When scientists found it they knew they had to test it for its age and they did so by looking at both the magnesium and aluminum isotopes that were present in the rock. This analysis yielded some startling facts about the alien meteorite. It seems from the testing they found out that it was close to 4.6 billion (with a “b”) years old. This timing would put its age before even Earth itself which is roughly 4.543 billion years old. I know looking at that decimals makes it seem like these are close in age. Which universally speaking, I suppose they are. But that still represents many million years’ worth of difference in their respective ages. 

alien meteorite

The alien meteorite was part of a protoplanet but likely came loose from that planet’s crust at some point, jettisoning it into space as a projectile. It’s not totally clear when it actually fell to Earth and landed in the desert, but it’s suspect to not have happened all that long ago, relatively speaking. The protoplanet of its origin isn’t likely still around in the solar system, having at some point become part of another planet forming along the way. From the analysis, they found that the silicon dioxide present in the rock suggested that it was from the early building of the solar system. That’s because that particular substance isn’t often found in space debris anymore these days. 
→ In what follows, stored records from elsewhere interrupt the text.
Lemma sep_discipline_trans l s a b c :
  sep_discipline l s a b -> sep_discipline l s b c -> sep_discipline l s a c.
Proof.
  intros H1 H2 Ha. destruct (H1 Ha) as (Hb & e1 & T1 & F1).
  destruct (H2 Hb) as (Hc & e2 & T2 & F2). split; trivial.
  exists (e1 ++ e2). split.
  - now rewrite T2, T1, app_assoc.
  - apply Forall_app. now split.
Qed.

Lemma sep_discipline_silent l s st st' :
  table_sep (self st') = table_sep (self st) ->
  trace st' = trace st ->
  sep_discipline l s st st'.
Proof.
  intros H1 H2 Ha. split; [congruence|].
  exists (@nil IOEvent). split; [now rewrite app_nil_r|constructor].
Qed.

(** From the point where the separator [ssep] of the call is known and,
    with [update_paths], stored: the stored separator does not change
    any more, every load gets the stored one and every save [ssep]. *)
Lemma sep_discipline_save_from path (up : bool) arg st :
  sep_discipline
    (if up then effective_sep arg (self st) else table_sep (self st))
    (effective_sep arg (self st))
    (if up then with_self (set_table_sep (effective_sep arg (self st)) (self st)) st
     else st)
    (snd (save path up arg st)).
Proof.
  apply respects_save_from.
  - apply sep_discipline_refl.
  - apply sep_discipline_trans.
  - intros g key kl st0 Ha.
    destruct (value_of_effect g key kl st0) as (_ & Hs & _ & evs & H & F).
    split; [congruence|]. exists evs. split; trivial.
    rewrite <- Ha. apply F.
  - intros t p a Hsep st0 Ha.
    destruct (save_table_effect t p a st0) as [Hs H].
    split; [now rewrite Hs|]. eexists. split; [exact H|].
    constructor; [exact Hsep | constructor].
  - intros _ v st0. now apply sep_discipline_silent.
  - intros _ g k v st0.
    destruct (setitem_path_effect g k v st0) as (H1 & H2 & _).
    now apply sep_discipline_silent.
  - intros p m st0 Ha. destruct (py_open_effect p m st0) as [Hs H].
    split; [now rewrite Hs|]. eexists. split; [exact H|].
    constructor; [exact I | constructor].
  - intros doc f st0 Ha.
    destruct (yaml_dump_to_effect doc f st0) as (Hs & evs & H & Hev).
    split; [now rewrite Hs|]. exists evs. split; trivial.
    destruct Hev as [-> | ->]; repeat constructor.
  - reflexivity.
Qed.

(** The file names that a loop of [save] returns. *)
Lemma save_group_returns g a dir ext up st fn st' :
  save_group g a dir ext up st = (Return fn, st') ->
  fn = names_of (group_keys g (self st)) ext [].
Proof.
  unfold save_group, for_items, items_of, group_keys.
  intros H. apply bind_returns in H as (items & s1 & H1 & H2).
  apply bind_returns in H1 as (d & s0 & H0 & H1).
  unfold get_self in H0. inversion H0; subst d s0; clear H0.
  destruct (objects_of g (self st)) as [m|]; unfold ret in H1;
    inversion H1; subst items s1; clear H1.
  - revert H2. generalize (@nil (string * string)). generalize st.
    induction (dict_keys m) as [|k keys IH]; intros s acc H; simpl in H.
    + inversion H. reflexivity.
    + apply bind_returns in H as (acc' & s' & Hb & H).
      apply IH in H. subst fn. simpl.
      apply bind_returns in Hb as (v & s2 & _ & Hb). simpl in Hb.
      apply bind_returns in Hb as (? & ? & _ & Hb).
      apply bind_returns in Hb as (? & ? & _ & Hb).
      unfold ret in Hb. inversion Hb. reflexivity.
  - simpl in H2. inversion H2. reflexivity.
Qed.

Lemma save_group_run g a dir ext up st fn st' :
  save_group g a dir ext up st = (Return fn, st') ->
  fn = names_of (group_keys g (self st)) ext []
  /\ same_keys st st' /\ extends st st'.
Proof.
  intros H. split; [eapply save_group_returns; eassumption|].
  pose proof (same_keys_save_group g a dir ext up st) as K.
  pose proof (extends_save_group g a dir ext up st) as E.
  rewrite H in K, E. auto.
Qed.

Lemma save_table_returns t p a st st' :
  save_table t p a st = (Return tt, st') ->
  self st' = self st /\ trace st' = trace st ++ [EvSave t p a].
Proof.
  intros H. destruct (save_table_effect t p a st) as [H1 H2].
  rewrite H in H1, H2. auto.
Qed.

(** A call of [save] that returns: the segment table was in memory, its
    file is the first to be written, and the manifest, opened and dumped
    last, is [manifest_of] the instance. *)
Lemma save_returns path up arg st st' :
  save path up arg st = (Return tt, st') ->
  exists segs evs,
    _segments (self st) = Some segs
    /\ trace st' =
         trace st
         ++ [EvSave segs
               (path_join_str (fst (resolve_dataset_path path))
                  ("segments" ++ ext_of (effective_sep arg (self st)))%string)
               (Sep (effective_sep arg (self st)))]
         ++ evs
         ++ [EvOpen (snd (resolve_dataset_path path)) ModeW;
             EvYamlDump
               (YMap (manifest_of (self st) (ext_of (effective_sep arg (self st)))))
               (snd (resolve_dataset_path path))].
Proof.
  intros H. unfold save in H.
  apply bind_returns in H as (d & s0 & H0 & H).
  unfold get_self in H0. inversion H0; subst d s0; clear H0.
  fold (effective_sep arg (self st)) in H.
  set (sv := effective_sep arg (self st)) in *.
  fold (ext_of sv) in H. set (ext := ext_of sv) in *.
  apply bind_returns in H as (u1 & s1 & H1 & H).
  assert (K1 : same_keys st s1 /\ trace s1 = trace st
               /\ _segments (self s1) = _segments (self st)).
  { destruct up; inversion H1; subst; repeat split; try reflexivity.
    apply same_keys_objects. intros g. destruct g; reflexivity. }
  destruct K1 as (K1 & T1 & G1). clear H1.
  apply bind_returns in H as (segs & s2 & H2 & H).
  apply segments_returns in H2 as [Hseg ->]. rewrite G1 in Hseg.
  apply bind_returns in H as (u3 & s3 & H3 & H).
  destruct u3. apply save_table_returns in H3 as [S3 T3].
  apply bind_returns in H as (u4 & s4 & H4 & H).
  assert (K4 : same_keys s3 s4 /\ trace s4 = trace s3).
  { destruct up; inversion H4; subst; split; try reflexivity;
      try apply same_keys_refl.
    apply same_keys_objects. intros g. destruct g; reflexivity. }
  destruct K4 as (K4 & T4). clear H4.
  assert (K : same_keys st s4).
  { eapply same_keys_trans; [|exact K4].
    eapply same_keys_trans; [exact K1|]. now apply same_keys_self. }
  clear K1 K4.
  apply bind_returns in H as (fn1 & s5 & H5 & H).
  apply save_group_run in H5 as (F1 & K5 & [e5 E5]).
  apply bind_returns in H as (fn2 & s6 & H6 & H).
  apply save_group_run in H6 as (F2 & K6 & [e6 E6]).
  apply bind_returns in H as (fn3 & s7 & H7 & H).
  apply save_group_run in H7 as (F3 & K7 & [e7 E7]).
  apply bind_returns in H as (fn4 & s8 & H8 & H).
  apply save_group_run in H8 as (F4 & K8 & [e8 E8]).
  apply bind_returns in H as (fn5 & s9 & H9 & H).
  apply save_group_run in H9 as (F5 & K9 & [e9 E9]).
  apply bind_returns in H as (f & s10 & H10 & H).
  assert (O : f = (snd (resolve_dataset_path path), ModeW)
              /\ trace s10 = trace s9 ++ [EvOpen (snd (resolve_dataset_path path)) ModeW]).
  { unfold py_open in H10.
    destruct (open_w (snd (resolve_dataset_path path)) (disk s9));
      inversion H10; subst; auto. }
  destruct O as [-> T10]. clear H10.
  assert (D : trace st' = trace s10 ++
                [EvYamlDump
                   (YMap (add_group (add_group (add_group (add_group (add_group
                      (dict_set [] "segments" (YStr ("segments" ++ ext)%string))
                      "recordings" fn1) "features" fn2) "classes" fn3)
                      "enrollments" fn4) "trials" fn5))
                   (snd (resolve_dataset_path path))]).
  { unfold yaml_dump_to in H. simpl in H.
    match type of H with
    | context [ yaml_dump ?a ?b ?c ] => destruct (yaml_dump a b c)
    end; inversion H; subst; reflexivity. }
  clear H.
  rewrite F1, F2, F3, F4, F5 in D.
  rewrite (K GRecordings) in D.
  rewrite (K5 GFeatures), (K GFeatures) in D.
  rewrite (K6 GClasses), (K5 GClasses), (K GClasses) in D.
  rewrite (K7 GEnrollments), (K6 GEnrollments), (K5 GEnrollments),
    (K GEnrollments) in D.
  rewrite (K8 GTrials), (K7 GTrials), (K6 GTrials), (K5 GTrials),
    (K GTrials) in D.
  exists segs, (e5 ++ e6 ++ e7 ++ e8 ++ e9). split; [exact Hseg|].
  rewrite D, T10, E9, E8, E7, E6, E5, T4, T3, T1.
  unfold manifest_of. rewrite <- !app_assoc. reflexivity.
Qed.
Lemma reachable_closeMatches_within_limit_witness :
  (* level 4 after three close matches: the count has reached the limit *)
  level (gameState threeCloseMatches) = 4
  /\ closeMatches (gameState threeCloseMatches) = 3
  /\ closeMatches (gameState threeCloseMatches)
     <= getCloseMatchLimit (level (gameState threeCloseMatches))
  (* the start of level 10 after one close match *)
  /\ closeMatches (gameState level10Start) = 1
  /\ closeMatches (gameState level10Start) <= 3.
Proof.
  destruct (reachable_closeMatches_within_limit exampleDifference nearPool
              threeCloseMatches reachable_threeCloseMatches
              ltac:(computed)) as ((_ & Hfour) & _).
  assert (L10 : level (gameState level10Start) <= 50)
    by (vm_compute; discriminate).
  destruct (reachable_closeMatches_within_limit exampleDifference nearPool
              level10Start reachable_level10Start
              ltac:(computed)) as (_ & Hten & _).
  split; [computed|]. split; [computed|]. split; [exact Hfour|].
  split; [computed | exact (Hten L10)].
Defined.

Lemma reachable_lostByWrongPick :
  reachable exampleDifference nearPool lostByWrongPick.
Proof. exists (StartGame :: playRound 2). reflexivity. Defined.

Lemma reachable_timedOut : reachable exampleDifference nearPool timedOut.
Proof. exists (StartGame :: repeat Tick 18). reflexivity. Defined.

Lemma reachable_idle_is_cleared_witness :
  (* the round had three options until the wrong pick *)
  options (gameState (level1Awaiting nearPool))
  = ["#112233"; "#112234"; "#000000"]
  /\ showLossDialog lostByWrongPick = true
  /\ targetColor (gameState lostByWrongPick) = EmptyString
  /\ options (gameState lostByWrongPick) = []
  /\ timeLeft (gameState lostByWrongPick) = 3
  (* and until the selection time ran out *)
  /\ showLossDialog timedOut = true
  /\ targetColor (gameState timedOut) = EmptyString
  /\ options (gameState timedOut) = []
  /\ timeLeft (gameState timedOut) = 3.
Proof.
  destruct (reachable_idle_is_cleared exampleDifference nearPool
              lostByWrongPick reachable_lostByWrongPick ltac:(computed))
    as (Hw1 & Hw2 & Hw3).
  destruct (reachable_idle_is_cleared exampleDifference nearPool
              timedOut reachable_timedOut ltac:(computed))
    as (Ht1 & Ht2 & Ht3).
  split; [computed|]. split; [computed|].
  split; [exact Hw1|]. split; [exact Hw2|]. split; [exact Hw3|].
  split; [computed|].
  split; [exact Ht1|]. split; [exact Ht2 | exact Ht3].
Defined.

Lemma reachable_colors_from_pool_witness :
  In (targetColor (gameState played)) (options (gameState played)).
Proof.
  apply (reachable_colors_from_pool exampleDifference examplePool
           (fun target options => In target options) played).
  - intros L colors H. injection H as <-. left. reflexivity.
  - exact reachable_played.
  - reflexivity.
Defined.

Lemma reachable_level1Awaiting :
  reachable exampleDifference nearPool (level1Awaiting nearPool).
Proof. exists [StartGame; Tick; Tick; Tick]. reflexivity. Defined.

Lemma score_and_level_never_decrease_witness :
  (* the first round with its options on screen, a click on the target *)
  let c := level1Awaiting nearPool in
  let c' := step exampleDifference nearPool (ClickSwatch 0) c in
  score (gameState c) = 0
  /\ score (gameState c') = 225
  /\ score (gameState c) <= score (gameState c')
  /\ level (gameState c) = 1
  /\ level (gameState c') = 2
  /\ level (gameState c) <= level (gameState c')
  /\ isPlaying (gameState c') = true
  /\ showTarget c' = true
  /\ timeLeft (gameState c') = 3
  (* a tick in between changes neither *)
  /\ score (gameState c)
     <= score (gameState (step exampleDifference nearPool Tick c)).
Proof.
  intros c c'.
  destruct (score_and_level_never_decrease exampleDifference nearPool
              c (ClickSwatch 0) reachable_level1Awaiting I)
    as (Hs & (Hl & _) & Hnew).
  destruct (Hnew ltac:(computed)) as (Hp & Ht & Hc).
  pose proof (proj1 (score_and_level_never_decrease exampleDifference
                       nearPool c Tick reachable_level1Awaiting I)) as Htick.
  split; [computed|]. split; [computed|]. split; [exact Hs|].
  split; [computed|]. split; [computed|]. split; [exact Hl|].
  split; [exact Hp|]. split; [exact Ht|]. split; [exact Hc | exact Htick].
Defined.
As far as unlocking the mysteries of our solar system or unlocking some scourge that will unleash on this planet, this alien meteorite does neither. But it does help in studying the timing of different celestial objects and understanding how different planets did form oh so many billion years ago. Finding rocks that are older than Earth itself does help pinpoint different stages of our solar system’s growth and act as stark and physical reminders that things were around long before our planet was even formed.